Bei Klamauk fällt ihm der feixende CDU-Spitzenkandidat Armin Laschet im Hochwassergebiet ein – und die Gernegroß-Kandidatin der Grünen mit ihrer aufgehübschten
Biografie. Annalena Baerbock und Laschet sind der Grund, warum über die SPD allmählich anders geredet, geschrieben, gesendet wird. Machen seine Konkurrenten so weiter, wird der Persönlichkeitsfaktor umso stärker ins Gewicht fallen. Damit „Olaf“besonders groß erscheint, macht sich seine Partei ein bisschen unsichtbar. Im Wahlkampf der SPD spielen die Parteivorsitzenden Walter-Borjans und Saskia Esken nur die zweite Geige.
Hoffen darauf, dass der Knoten platzt
Esken scheint so viel Selbstbescheidung schwerer zu fallen als WalterBorjans, aber beide bringen sie mit intaktem Selbstwertgefühl auf. Denn die personelle und programmatische Erneuerung, aber auch den stärkeren Zusammenhalt beanspruchen sie als ihre Leistung seit der Amtsübernahme 2019. Hier der Kanzlerkandidat – dort (neben, über, unter ihm?) die Parteichefs.
Die Konstellation gab es oft in der SPD: Peer Steinbrück und Sigmar Gabriel, Frank-Walter Steinmeier und Franz Müntefering, Gerhard Schröder und Oskar Lafontaine. Und fast immer: nicht ohne Spannungen. Nun also Scholz, ein Mann, der ungern zurückschaut und nicht viel über sich selbst erzählt. Ein langjähriger Genosse rät, man solle sich eine Deutschlandkarte nehmen und einen Strich ziehen, nicht längs, sondern diagonal. Diese imaginäre Linie würde durch Porta Westfalica und Nordhessen führen, weiter durch Südthüringen. Nördlich dieser Linie würden die Menschen Scholz so nehmen, wie er ist, südlich davon mit ihm kulturell fremdeln.
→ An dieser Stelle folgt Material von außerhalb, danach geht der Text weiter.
(** * Data_Parser: the incremental harvesting pipeline of [main_parser.py]

    A shallow embedding of [BaseParser.fetch_data], [BaseParser.save_data],
    [BaseParser.extract_geo_points], [BaseParser.parse_point_data] and
    [BaseParser.save_point_data], with the Python primitives they rely on.

    Conventions of the embedding:
    - a JSON value is a term of [json]; numbers are the integer literals
      (fractional literals carry no identity in this program and are left
      out of the model);
    - a Python exception is a constructor of [exn]; a pure primitive returns
      [result], an effectful method is a computation of the monad [M] over
      the [world] (files on disk, the chronological trace of observable
      events, and the counters of the requests and writes issued so far);
    - the environment ([env]) fixes what the network answers to the n-th
      request, what the disk does at the n-th write, the decoder
      [json.loads] applied to embedded text, and whether the file of a
      logger opens. *)

From Stdlib Require Import ZArith String Ascii List Bool Lia.
From stdpp Require Import base decidable option list gmap strings.
From Stdlib Require Import DecimalString.

Set Warnings "-register-all".
Local Open Scope string_scope.
Local Open Scope Z_scope.
Local Open Scope list_scope.

(** ** JSON values and Python exceptions *)

Inductive json : Type :=
| JNull
| JBool (b : bool)
| JNum (n : Z)
| JStr (s : string)
| JArr (items : list json)
| JObj (fields : list (string * json)).

Inductive exn : Type :=
| KeyError
| TypeError
| AttributeError
| JSONDecodeError
| OSError
| OutOfFuel.   (* not a Python exception: the bound of a modelled loop ran out *)

Inductive result (A : Type) : Type :=
| Ok (a : A)
| Raise (e : exn).
Arguments Ok {A} a.
Arguments Raise {A} e.

Definition rbind {A B} (r : result A) (k : A -> result B) : result B :=
  match r with
  | Ok a => k a
  | Raise e => Raise e
  end.

Declare Scope res_scope.
Delimit Scope res_scope with res.
Notation "'let?' x ':=' r 'in' k" := (rbind r (fun x => k))
  (at level 10, x name, r at level 200, k at level 200) : res_scope.

#[global] Instance exn_eq_dec : EqDecision exn.
Proof. solve_decision. Defined.

#[global] Instance result_eq_dec {A} `{EqDecision A} : EqDecision (result A).
Proof. solve_decision. Defined.

(** ** Python primitives on JSON values *)

Module Py.

(** [bool(v)]: [None], [False], [0], the empty string, list and dict are
    falsy. *)
Definition truthy (v : json) : bool :=
  match v with
  | JNull => false
  | JBool b => b
  | JNum n => negb (n =? 0)
  | JStr s => negb (String.eqb s "")
  | JArr l => match l with [] => false | _ => true end
  | JObj kv => match kv with [] => false | _ => true end
  end.

(** Lookup of a key in a dict kept as an association list in insertion
    order. *)
Fixpoint assoc (k : string) (kv : list (string * json)) : option json :=
  match kv with
  | [] => None
  | (k', v) :: rest => if String.eqb k k' then Some v else assoc k rest
  end.

(** [d[k] = v]: an existing key keeps its position, a new one goes last. *)
Fixpoint assoc_set (k : string) (v : json) (kv : list (string * json))
  : list (string * json) :=
  match kv with
  | [] => [(k, v)]
  | (k', v') :: rest =>
      if String.eqb k k' then (k', v) :: rest
      else (k', v') :: assoc_set k v rest
  end.

(** [del d[k]] for a key that is present. *)
Fixpoint assoc_del (k : string) (kv : list (string * json))
  : list (string * json) :=
  match kv with
  | [] => []
  | (k', v') :: rest =>
      if String.eqb k k' then rest else (k', v') :: assoc_del k rest
  end.

(** [v[k]] with a string subscript. *)
Definition getitem (v : json) (k : string) : result json :=
  match v with
  | JObj kv => match assoc k kv with
               | Some x => Ok x
               | None => Raise KeyError
               end
  | _ => Raise TypeError
  end.

(** [v.get(k, default)]: only a dict has the method. *)
Definition get (v : json) (k : string) (dflt : json) : result json :=
  match v with
  | JObj kv => Ok (match assoc k kv with Some x => x | None => dflt end)
  | _ => Raise AttributeError
  end.

(** The characters of a string, each as a one-character string. *)
Fixpoint chars (s : string) : list json :=
  match s with
  | EmptyString => []
  | String c rest => JStr (String c EmptyString) :: chars rest
  end.

(** [for item in v]: a list yields its items, a dict its keys, a string
    its characters; the other values are not iterable. *)
Definition iter (v : json) : result (list json) :=
  match v with
  | JArr l => Ok l
  | JObj kv => Ok (map (fun p => JStr (fst p)) kv)
  | JStr s => Ok (chars s)
  | _ => Raise TypeError
  end.

(** [len(v)]. *)
Definition len (v : json) : result nat :=
  match v with
  | JArr l => Ok (length l)
  | JObj kv => Ok (length kv)
  | JStr s => Ok (String.length s)
  | _ => Raise TypeError
  end.

(** [v + new] where [new] is a list: defined for a list only. *)
Definition add_list (v : json) (new : list json) : result json :=
  match v with
  | JArr l => Ok (JArr (l ++ new))
  | _ => Raise TypeError
  end.

(** The class of a hashable value under [==]: [True == 1] and
    [False == 0], strings and [None] compare to themselves only. *)
Inductive key : Type :=
| KNone
| KNum (n : Z)
| KStr (s : string).

#[global] Instance key_eq_dec : EqDecision key.
Proof. solve_decision. Defined.

(** [hash(v)]: lists and dicts are unhashable. *)
Definition hash (v : json) : result key :=
  match v with
  | JNull => Ok KNone
  | JBool b => Ok (KNum (if b then 1 else 0))
  | JNum n => Ok (KNum n)
  | JStr s => Ok (KStr s)
  | JArr _ | JObj _ => Raise TypeError
  end.

(** A Python [set] of JSON values: its elements in insertion order, no two
    of them equal under [==]. *)
Definition pyset : Type := list json.

Definition has_key (k : key) (s : pyset) : bool :=
  existsb (fun e => bool_decide (hash e = Ok k)) s.

(** [v in s]: hashes [v] first. *)
Definition set_mem (v : json) (s : pyset) : result bool :=
  (let? k := hash v in Ok (has_key k s))%res.

(** [s.add(v)]: an element equal to [v] already in the set stays. *)
Definition set_add (v : json) (s : pyset) : result pyset :=
  (let? k := hash v in Ok (if has_key k s then s else s ++ [v]))%res.

(** [{key(item) for item in items}]. *)
Fixpoint set_of (key : json -> result json) (items : list json) (acc : pyset)
  : result pyset :=
  match items with
  | [] => Ok acc
  | item :: rest =>
      (let? k := key item in
       let? acc' := set_add k acc in
       set_of key rest acc')%res
  end.

(** [[item for item in items if key(item) not in seen]]. *)
Fixpoint not_in (key : json -> result json) (seen : pyset) (items : list json)
  : result (list json) :=
  match items with
  | [] => Ok []
  | item :: rest =>
      (let? k := key item in
       let? dup := set_mem k seen in
       let? tl := not_in key seen rest in
       Ok (if dup then tl else item :: tl))%res
  end.

(** [v != "..."] against a string literal. *)
Definition ne_str (v : json) (lit : string) : bool :=
  match v with
  | JStr s => negb (String.eqb s lit)
  | _ => true
  end.

(** [sub in s] on strings. *)
Fixpoint substr_of (sub s : string) : bool :=
  String.prefix sub s ||
  match s with
  | EmptyString => false
  | String _ rest => substr_of sub rest
  end.

(** [lit in v] for a string literal [lit]: key of a dict, item of a list,
    substring of a string. *)
Definition contains_str (lit : string) (v : json) : result bool :=
  match v with
  | JObj kv => Ok (bool_decide (is_Some (assoc lit kv)))
  | JArr l => Ok (existsb (fun e => negb (ne_str e lit)) l)
  | JStr s => Ok (substr_of lit s)
  | _ => Raise TypeError
  end.

(** [s.endswith(suffix)]. *)
Definition endswith (s suffix : string) : bool :=
  let n := String.length s in
  let m := String.length suffix in
  (m <=? n)%nat && String.eqb (String.substring (n - m) m s) suffix.

End Py.

(** ** The world: files, observable events, environment *)

(** What a path holds: text that [json.load] parses to [doc]; text it
    rejects (or a file that cannot be read); or the partial text left by an
    [open(..., "w")] whose [json.dump] did not complete, which is a proper
    prefix of a serialisation and is rejected as well. *)
Inductive file : Type :=
| Stored (doc : json)
| Unreadable
| Truncated.

Inductive level : Type := INFO | WARNING | ERROR.

(** The messages of the methods, one constructor per format string. *)
Inductive message : Type :=
| MsgAttempt (n max_attempts : Z) (url : string)            (* fetch_data, info *)
| MsgRequestOk (status : Z)
| MsgNoNodesKey
| MsgTimeout (n max_attempts : Z) (url : string)
| MsgMaxAttempts
| MsgNotFound (url : string)
| MsgRequestError
| MsgNothingToSave (api_name data_type : string)            (* save_data *)
| MsgReadError (filename : string)
| MsgNoNewData (api_name data_type : string)
| MsgFoundNew (n : nat) (api_name data_type : string)
| MsgSaved (filename : string) (total : nat)
| MsgWriteError (filename : string)
| MsgGeoPoint (geo_point : json) (filename : string)        (* extract_geo_points *)
| MsgFileNotFound (filepath : string)
| MsgGeoPointTotal (category : string) (n : nat)
| MsgNoPointData (geo_point url : string)                   (* parse_point_data *)
| MsgPhpError (geo_point : string)
| MsgNoPointToSave (geo_point : string)                     (* save_point_data *)
| MsgNoNewPoint (geo_point : string)
| MsgFoundNewPoint (n : nat) (geo_point : string).

Inductive event : Type :=
| EvLog (lvl : level) (m : message)
| EvPrint (m : message)
| EvJitter                       (* asyncio.sleep(random.uniform(0.5, 2.0)) *)
| EvSleep (seconds : Z)
| EvGet (url : string)
| EvMakedirs (path : string)
| EvOpenRead (path : string)
| EvOpenWrite (path : string).

Record world : Type := World {
  fs : gmap string file;
  trace : list event;
  requests : nat;
  writes : nat
}.

(** What one GET yields: a timeout ([asyncio.TimeoutError]), a transport
    error ([aiohttp.ClientError] other than a response error), or a
    response with its status and body. *)
Inductive body : Type :=
| BodyJson (data : json)
| BodyWrongType          (* ContentTypeError, a ClientResponseError *)
| BodyNotJson.           (* json.JSONDecodeError out of response.json() *)

Inductive response : Type :=
| RespTimeout
| RespClientError
| RespHttp (status : Z) (b : body).

(** What one [open(filename, "w")] followed by [json.dump] does. *)
Inductive write_outcome : Type :=
| WriteOk
| OpenFails
| DumpFails.

(** The environment.  [logs api_name] is what [_setup_logging(api_name)]
    meets when it calls [logging.FileHandler] on
    [logs/<api_name>_parse.log]: [None] when the logger has its handler or
    the file opens, the exception of the constructor when it does not (a
    name with a "/" names a file in a directory that nothing creates). *)
Record env : Type := Env {
  net : nat -> response;
  disk : nat -> write_outcome;
  loads : string -> option json;
  logs : string -> option exn
}.

(** ** The monad of the methods *)

Definition M (A : Type) : Type := world -> result A * world.

Definition ret {A} (a : A) : M A := fun w => (Ok a, w).

Definition raise {A} (e : exn) : M A := fun w => (Raise e, w).

Definition bind {A B} (m : M A) (k : A -> M B) : M B :=
  fun w => match m w with
           | (Ok a, w') => k a w'
           | (Raise e, w') => (Raise e, w')
           end.

(** [try: m except Exception: h]. *)
Definition catch {A} (m : M A) (h : exn -> M A) : M A :=
  fun w => match m w with
           | (Ok a, w') => (Ok a, w')
           | (Raise e, w') => h e w'
           end.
Das wäre zumindest eine Teilerklärung, warum sich die SPD in den Umfragen wenig bewegt und ihr bisher nur der relative Erfolg bleibt, dass sich ihr die Grünen von oben nähern. Bremens Bürgermeister Andreas Bovenschulte (SPD) stellt sich die Trendwende nicht wie einen Schneeball vor, der von Woche zu Woche wächst. Schon eher als Moment, in dem der Knoten platzt. Das Bild gefällt Walter-Borjans. Er glaubt gern daran, an den „Jetzt-platzt-der-Knoten-Moment“der SPD.